HALO KENDAL – Fokus untuk meraih prestasi sepuluh besar di ajang Porprov Jateng di Pati Raya, Bidang Sarana Prasarana (Sarpras) KONI Kabupaten Kendal mengundang para ketua cabang olahraga yang lolos Porprov untuk berkoordinasi di kantor KONI Kendal, Kamis (16/2/2023).
Wakil Ketua Umum III KONI Kendal Bidang Sarpras, Moch Arfani mengatakan, tujuan pertemuan dalam rangka untuk mengetahui, apa saja yang diperlukan oleh 17 cabor terkait untuk dukungan menuju target sepuluh besar yang telah dicanangkan.
“Karena sarana prasarana merupakan daya dukung yang harus ada dalam peningkatan prestasi, maka hari ini KONI Kabupaten Kendal mengumpulkan cabang-cabang olahraga lini satu, untuk berdiskusi apa saja yang dibutuhkan, dan apa saja yang bisa diakomodir, dengan melihat kemampuan KONI,” terangnya.
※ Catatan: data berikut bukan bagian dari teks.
(** * Governors of the gov module: power index, eligibility, bonded tokens

    A shallow embedding of [x/gov/keeper/governor.go] and of the tally
    result helpers of [x/gov/types/v1], together with the parts of
    [cosmossdk.io/math] and of [math/big] that the keeper code calls.

    Go panics are modelled by the [result] type; the key-value store is
    modelled by one finite map per key prefix. *)

From Stdlib Require Import ZArith String Ascii DecimalString Lia Bool.
From Stdlib Require DecimalPos DecimalZ.
From stdpp Require Import base decidable option list sorting gmap strings.

Local Open Scope Z_scope.

(** ** Panics *)

Inductive panic : Type :=
  | NilDereference                (* runtime error: nil pointer dereference *)
  | DivisionByZero                (* big.Int.Quo with a zero divisor *)
  | IntOverflow                   (* panic("Int overflow") *)
  | OutOfBound                    (* panic("NewIntFromBigInt() out of bound") *)
  | InvalidBech32                 (* a Must...FromBech32 on a malformed text *)
  | PanicMsg (msg : string).      (* panic(msg) of the keeper itself *)

Inductive result (A : Type) : Type :=
  | Ok (a : A)
  | Panic (p : panic).
Arguments Ok {A} a.
Arguments Panic {A} p.

#[global] Instance result_ret : MRet result := fun A a => Ok a.
#[global] Instance result_bind : MBind result := fun A B f m =>
  match m with
  | Ok a => f a
  | Panic p => Panic p
  end.

Definition is_Ok {A} (r : result A) : bool :=
  match r with Ok _ => true | Panic _ => false end.

(** ** Arbitrary precision numbers ([math/big], [cosmossdk.io/math]) *)

Module math.

(** A [*big.Int]; [None] is the nil pointer held by a zero value
    [Int{}] or [Dec{}]. *)
Record Int : Type := mkInt { Int_i : option Z }.
(** [sdk.Dec]: the integer [Dec_i] stands for [Dec_i / 10^18]. *)
Record Dec : Type := mkDec { Dec_i : option Z }.

Definition Precision : Z := 18.
Definition precisionReuse : Z := 10 ^ Precision.
Definition fivePrecision : Z := Z.quot precisionReuse 2.
Definition MaxBitLen : Z := 256.
Definition DecimalPrecisionBits : Z := 60.
Definition decimalTruncateBits : Z := DecimalPrecisionBits - 1.
Definition maxDecBitLen : Z := MaxBitLen + decimalTruncateBits.

(** [big.Int.BitLen]: length of the absolute value in bits, 0 for 0. *)
Definition BitLen (z : Z) : Z :=
  if z =? 0 then 0 else Z.log2 (Z.abs z) + 1.

Definition deref (p : option Z) : result Z :=
  match p with
  | Some z => Ok z
  | None => Panic NilDereference
  end.

(** [big.Int.Quo]: truncated division, a run-time panic on zero. *)
Definition big_Quo (x y : Z) : result Z :=
  if y =? 0 then Panic DivisionByZero else Ok (Z.quot x y).

Definition ZeroInt : Int := mkInt (Some 0).
Definition NewInt (z : Z) : Int := mkInt (Some z).
Definition NewDec (z : Z) : Dec := mkDec (Some (z * precisionReuse)).

Definition NewIntFromBigInt (z : Z) : result Int :=
  if BitLen z >? MaxBitLen then Panic OutOfBound else Ok (mkInt (Some z)).

Definition Int_Add (i i2 : Int) : result Int :=
  x ← deref (Int_i i);
  y ← deref (Int_i i2);
  let r := x + y in
  if BitLen r >? MaxBitLen then Panic IntOverflow else Ok (mkInt (Some r)).

(** [i.LT(i2)] is [i.i.Cmp(i2.i) == -1]; [Cmp] returns 0 on identical
    pointers before it reads either operand. *)
Definition Int_LT (i i2 : Int) : result bool :=
  match Int_i i, Int_i i2 with
  | None, None => Ok false
  | Some x, Some y => Ok (x <? y)
  | _, _ => Panic NilDereference
  end.

(** [i.String()]: decimal text; [big.Int.String] prints a nil receiver
    as [<nil>]. *)
Definition Int_String (i : Int) : string :=
  match Int_i i with
  | None => "<nil>"
  | Some z => NilZero.string_of_int (Z.to_int z)
  end.

Definition chopPrecisionAndRoundNonNeg (d : Z) : Z :=
  let quo := Z.quot d precisionReuse in
  let rem := Z.rem d precisionReuse in
  if rem =? 0 then quo
  else match rem ?= fivePrecision with
       | Lt => quo
       | Gt => quo + 1
       | Eq => if Z.even quo then quo else quo + 1
       end.

(** Removes the 18 extra digits, rounding half to even. *)
Definition chopPrecisionAndRound (d : Z) : Z :=
  if d <? 0 then - chopPrecisionAndRoundNonNeg (- d)
  else chopPrecisionAndRoundNonNeg d.

Definition chopPrecisionAndTruncate (d : Z) : Z := Z.quot d precisionReuse.

Definition Dec_MulInt (d : Dec) (i : Int) : result Dec :=
  x ← deref (Dec_i d);
  y ← deref (Int_i i);
  let r := x * y in
  if BitLen r >? maxDecBitLen then Panic IntOverflow else Ok (mkDec (Some r)).

Definition Dec_Quo (d d2 : Dec) : result Dec :=
  x ← deref (Dec_i d);
  y ← deref (Dec_i d2);
  q ← big_Quo (x * precisionReuse * precisionReuse) y;
  let r := chopPrecisionAndRound q in
  if BitLen r >? maxDecBitLen then Panic IntOverflow else Ok (mkDec (Some r)).

Definition Dec_TruncateInt (d : Dec) : result Int :=
  x ← deref (Dec_i d);
  NewIntFromBigInt (chopPrecisionAndTruncate x).

(** *** [big.Int.SetString(s, 0)] *)

Definition MaxBase : Z := 62.

Definition digitVal (b : Z) (ch : ascii) : Z :=
  let c := Z.of_N (N_of_ascii ch) in
  if (48 <=? c) && (c <=? 57) then c - 48
  else if (97 <=? c) && (c <=? 122) then c - 97 + 10
  else if (65 <=? c) && (c <=? 90) then
    (if b <=? 36 then c - 65 + 10 else c - 65 + 36)
  else MaxBase + 1.

(** The previously seen character of [nat.scan]: a separator, a digit,
    or anything else. *)
Inductive prevChar : Type := PrevSep | PrevDigit | PrevOther.

Definition is_PrevDigit (p : prevChar) : bool :=
  match p with PrevDigit => true | _ => false end.
Definition is_PrevSep (p : prevChar) : bool :=
  match p with PrevSep => true | _ => false end.

Record scanState : Type := mkScan {
  sc_value : Z;
  sc_count : Z;
  sc_invalSep : bool;
  sc_prev : prevChar;
  sc_rest : string
}.

(** The digit loop of [nat.scan] for base 0 input (separators allowed);
    it stops in front of the first character that is not a digit of
    base [b]. *)
Fixpoint scanDigits (b : Z) (s : string) (prev : prevChar)
    (invalSep : bool) (count value : Z) : scanState :=
  match s with
  | EmptyString => mkScan value count invalSep prev EmptyString
  | String ch rest =>
      if Ascii.eqb ch "_" then
        scanDigits b rest PrevSep (invalSep || negb (is_PrevDigit prev))
                   count value
      else
        let d1 := digitVal b ch in
        if d1 >=? b then mkScan value count invalSep prev s
        else scanDigits b rest PrevDigit invalSep (count + 1)
                        (value * b + d1)
  end.

(** [nat.scan(r, 0, false)]: base prefix, digits; [None] is an error.
    The second component is the unread input. *)
Definition natScan (s : string) : option (Z * string) :=
  let finish (octalPrefix : bool) (st : scanState) :=
    let err := sc_invalSep st || is_PrevSep (sc_prev st) in
    if sc_count st =? 0 then
      if octalPrefix then
        (if err then None else Some (0, sc_rest st))
      else None
    else if err then None else Some (sc_value st, sc_rest st) in
  match s with
  | String "0" EmptyString => Some (0, EmptyString)
  | String "0" (String ch rest as tl) =>
      if Ascii.eqb ch "b" || Ascii.eqb ch "B" then
        finish false (scanDigits 2 rest PrevDigit false 0 0)
      else if Ascii.eqb ch "o" || Ascii.eqb ch "O" then
        finish false (scanDigits 8 rest PrevDigit false 0 0)
      else if Ascii.eqb ch "x" || Ascii.eqb ch "X" then
        finish false (scanDigits 16 rest PrevDigit false 0 0)
      else finish true (scanDigits 8 tl PrevDigit false 0 0)
  | _ => finish false (scanDigits 10 s PrevOther false 0 0)
  end.

(** [new(big.Int).SetString(s, 0)]: sign, number, nothing left over. *)
Definition big_SetString (s : string) : option Z :=
  match s with
  | EmptyString => None
  | String ch rest =>
      let neg := Ascii.eqb ch "-" in
      let body := if neg || Ascii.eqb ch "+" then rest else s in
      match natScan body with
      | Some (v, EmptyString) => Some (if neg then - v else v)
      | _ => None
      end
  end.

(** [math.NewIntFromString]: the zero value [Int{}] and [false] when the
    text does not scan or needs more than 256 bits. *)
Definition NewIntFromString (s : string) : Int * bool :=
  match big_SetString s with
  | None => (mkInt None, false)
  | Some z => if BitLen z >? MaxBitLen then (mkInt None, false)
              else (mkInt (Some z), true)
  end.

(** The number a run of decimal digits denotes when read after a number
    [acc], as the digit loop accumulates it. *)
Fixpoint uintValue (d : Decimal.uint) (acc : Z) : Z :=
  match d with
  | Decimal.Nil => acc
  | Decimal.D0 d => uintValue d (acc * 10 + 0)
  | Decimal.D1 d => uintValue d (acc * 10 + 1)
  | Decimal.D2 d => uintValue d (acc * 10 + 2)
  | Decimal.D3 d => uintValue d (acc * 10 + 3)
  | Decimal.D4 d => uintValue d (acc * 10 + 4)
  | Decimal.D5 d => uintValue d (acc * 10 + 5)
  | Decimal.D6 d => uintValue d (acc * 10 + 6)
  | Decimal.D7 d => uintValue d (acc * 10 + 7)
  | Decimal.D8 d => uintValue d (acc * 10 + 8)
  | Decimal.D9 d => uintValue d (acc * 10 + 9)
  end.

End math.

(** ** Types of [x/gov/types] and [x/gov/types/v1] *)

Module v1.

(** A [types.GovernorAddress] (and the [sdk.AccAddress] cast of it):
    the bytes of the address. *)
Abbreviation GovernorAddress := string.

Inductive GovernorStatus : Type := Unspecified | Active | Inactive.

#[global] Instance GovernorStatus_eq_dec : EqDecision GovernorStatus.
Proof. solve_decision. Defined.

(** Modelled from the spec: the declaration of the Governor struct and
    its getters are not among the sources. The spec gives a governor an
    address, a lifecycle status, a description and a voting power (a
    decimal, kept here as the integer of its 18 digit representation);
    the zero value has the unspecified status. *)
Record Governor : Type := mkGovernor {
  GetAddress : GovernorAddress;
  GetStatus : GovernorStatus;
  GetDescription : string;
  GetVotingPower : Z
}.

Definition zeroGovernor : Governor := mkGovernor "" Unspecified "" 0.

Definition IsActive (g : Governor) : bool := bool_decide (GetStatus g = Active).
Definition IsInactive (g : Governor) : bool := bool_decide (GetStatus g = Inactive).

(** Modelled from the spec: the governance delegation of a delegator
    names one governor. The record keeps the governor as bech32 text;
    the text is represented by what it decodes to, [None] for a text
    that is no governor address. *)
Record GovernanceDelegation : Type := mkGovernanceDelegation {
  DelegatorAddress : string;
  DelegationGovernorAddress : option GovernorAddress
}.

Definition MustGovernorAddressFromBech32 (text : option GovernorAddress)
  : result GovernorAddress :=
  match text with
  | Some addr => Ok addr
  | None => Panic InvalidBech32
  end.

(** Configuration read by the keeper; [MaxGovernors] is an unsigned
    integer. *)
Record Params : Type := mkParams {
  MaxGovernors : N;
  MinGovernorSelfDelegation : string
}.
“Dukungan dari KONI Kendal, yaitu menginventarisir apa saja sarana yang dibutuhkan. Misalnya untuk cabor beladiri, yang membutuhkan matras untuk berlatih. Karena untuk latihan bawah atau jatuhan. Dengan demikian atlet akan terlindungi. Jadi itu manfaatnya,” imbuh Arfani.
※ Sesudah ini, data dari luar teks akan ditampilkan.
(** The in-range drain: min(periods, queue) requests leave and the anchor
    advances by exactly that many periods. *)
Lemma leak_in_range (lb : t) (now : Z) :
  0 < leakRate lb ->
  0 <= queue lb <= Int64.max_int ->
  lastLeak lb <= now ->
  now - lastLeak lb <= Int64.max_int ->
  leak now lb =
    Done {| capacity := capacity lb;
            queue := queue lb
                     - Z.min ((now - lastLeak lb) / leakRate lb) (queue lb);
            leakRate := leakRate lb;
            lastLeak := lastLeak lb
                        + Z.min ((now - lastLeak lb) / leakRate lb) (queue lb)
                          * leakRate lb |}.
Proof.
  intros Hrate Hq Hnow Hfit. unfold leak, Int64.max_int in *.
  assert (Hsub : time.Sub now (lastLeak lb) = now - lastLeak lb).
  { apply Sub_exact. unfold Int64.in_range, Int64.min_int, Int64.max_int. lia. }
  rewrite Hsub.
  destruct (Z.eqb_spec (leakRate lb) 0); [lia|].
  rewrite quot_exact by (unfold Int64.max_int; lia).
  pose proof (periods_bounds (now - lastLeak lb) (leakRate lb)
                ltac:(lia) Hrate) as [[Hp0 Hp1] Hp2].
  set (periods := (now - lastLeak lb) / leakRate lb) in *.
  destruct (Z.ltb_spec 0 periods); destruct (Z.ltb_spec 0 (queue lb)); simpl.
  - unfold Int64.sub, Int64.mul, time.Add. rewrite min_spec.
    rewrite !wrap_id
      by (unfold Int64.in_range, Int64.min_int, Int64.max_int; nia).
    reflexivity.
  - replace (Z.min periods (queue lb)) with 0 by lia.
    destruct lb; simpl in *. f_equal. f_equal; lia.
  - replace (Z.min periods (queue lb)) with 0 by lia.
    destruct lb; simpl in *. f_equal. f_equal; lia.
  - replace (Z.min periods (queue lb)) with 0 by lia.
    destruct lb; simpl in *. f_equal. f_equal; lia.
Qed.

End LeakyBucket.

(** The transition of the leaky bucket wherever the sum queue + n fits
    int64: both engines drain min(floor((now - anchor) / period), level),
    advance the anchor by exactly the drained periods, then admit n if and
    only if level + n <= capacity. *)
Lemma leaky_bucket_transition_in_range
      (capacity level period anchorTime n now : Z)
      (key : string) (c : redis.Client)
      (capacity0 period0 updated0 : Z) :
  0 < period ->
  0 <= level <= capacity ->
  0 <= n ->
  capacity + n <= Int64.max_int ->
  anchorTime <= now ->
  now - anchorTime <= Int64.max_int ->
  redis.reachable c = true ->
  redis.get now key c
    = Some (redis.LeakyData capacity0 level period0 anchorTime updated0) ->
  let drained := Z.min ((now - anchorTime) / period) level in
  let anchorTime' := anchorTime + drained * period in
  let ok := level - drained + n <=? capacity in
  let level' := if ok then level - drained + n else level - drained in
  leakyBucket.TryAdd n now (leakyBucket.mk capacity level period anchorTime)
    = Done (ok, leakyBucket.mk capacity level' period anchorTime')
  /\ LeakyBucketRedis.TryAdd n now (LeakyBucketRedis.mk key capacity period) c
    = (ok, redis.set_expire now key
             (redis.LeakyData capacity level' period anchorTime' now) 3600 c).
Proof.
  intros Hperiod Hlevel Hn Hsum Hnow Hfit Hreach Hget drained anchorTime' ok level'.
  pose proof (periods_bounds (now - anchorTime) period ltac:(lia) Hperiod)
    as [[Hp0 Hp1] Hp2].
  split.
  - unfold leakyBucket.TryAdd.
    destruct (Z.ltb_spec n 0); [lia|].
    rewrite leak_in_range by (simpl; unfold Int64.max_int in *; lia). simpl.
    fold drained anchorTime'. subst ok level'.
    unfold Int64.add. rewrite wrap_id
      by (unfold Int64.in_range, Int64.min_int, Int64.max_int in *; lia).
    destruct (Z.ltb_spec capacity (level - drained + n));
      destruct (Z.leb_spec (level - drained + n) capacity); try lia; reflexivity.
  - unfold LeakyBucketRedis.TryAdd, redis.Eval, LeakyBucketRedis.luaScript,
      time.UnixNano. simpl.
    destruct (Z.ltb_spec n 0); [lia|].
    rewrite Hreach, Hget. simpl.
    destruct (Z.eqb_spec period 0); [lia|].
    destruct (Z.ltb_spec 0 ((now - anchorTime) / period));
      destruct (Z.ltb_spec 0 level); simpl.
    + fold drained anchorTime'. subst ok level'.
      destruct (Z.leb_spec (level - drained + n) capacity); reflexivity.
    + assert (Hd : drained = 0) by (subst drained; lia).
      subst ok level' anchorTime'. rewrite Hd, Z.sub_0_r, Z.add_0_r.
      destruct (Z.leb_spec (level + n) capacity); reflexivity.
    + assert (Hd : drained = 0) by (subst drained; lia).
      subst ok level' anchorTime'. rewrite Hd, Z.sub_0_r, Z.add_0_r.
      destruct (Z.leb_spec (level + n) capacity); reflexivity.
    + assert (Hd : drained = 0) by (subst drained; lia).
      subst ok level' anchorTime'. rewrite Hd, Z.sub_0_r, Z.add_0_r.
      destruct (Z.leb_spec (level + n) capacity); reflexivity.
Qed.

Example leaky_scenario :
  leakyScenarioLocal = Done (true, 5, (false, 5), (3, 2))
  /\ leakyScenarioRemote = Done (true, Some 5, (false, Some 5), (3, 2)).
Proof. split; vm_compute; reflexivity. Qed.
Dirinya mengungkapkan, dalam pertemuan koordinasi, dari cabor yang lolos di Porprov untuk lini satu atau lini utama yang berjumlah 17 cabor, ada beberapa yang tidak diikutsertakan, karena sudah kecukupan sarprasnya. Hal tersebut dilakukan untuk memaksimalkan upaya dari para cabor.
“Jadi yang kita kumpulkan ini, ada beberapa cabang olahraga yang diandalkan untuk kita siapkan dalam meraih medali di ajang Porprov. Sehingga koordinasi untuk memaksimalkan cabang olahraga supaya bisa melakukan pelatihan secara maksimal,” ungkap Arfani.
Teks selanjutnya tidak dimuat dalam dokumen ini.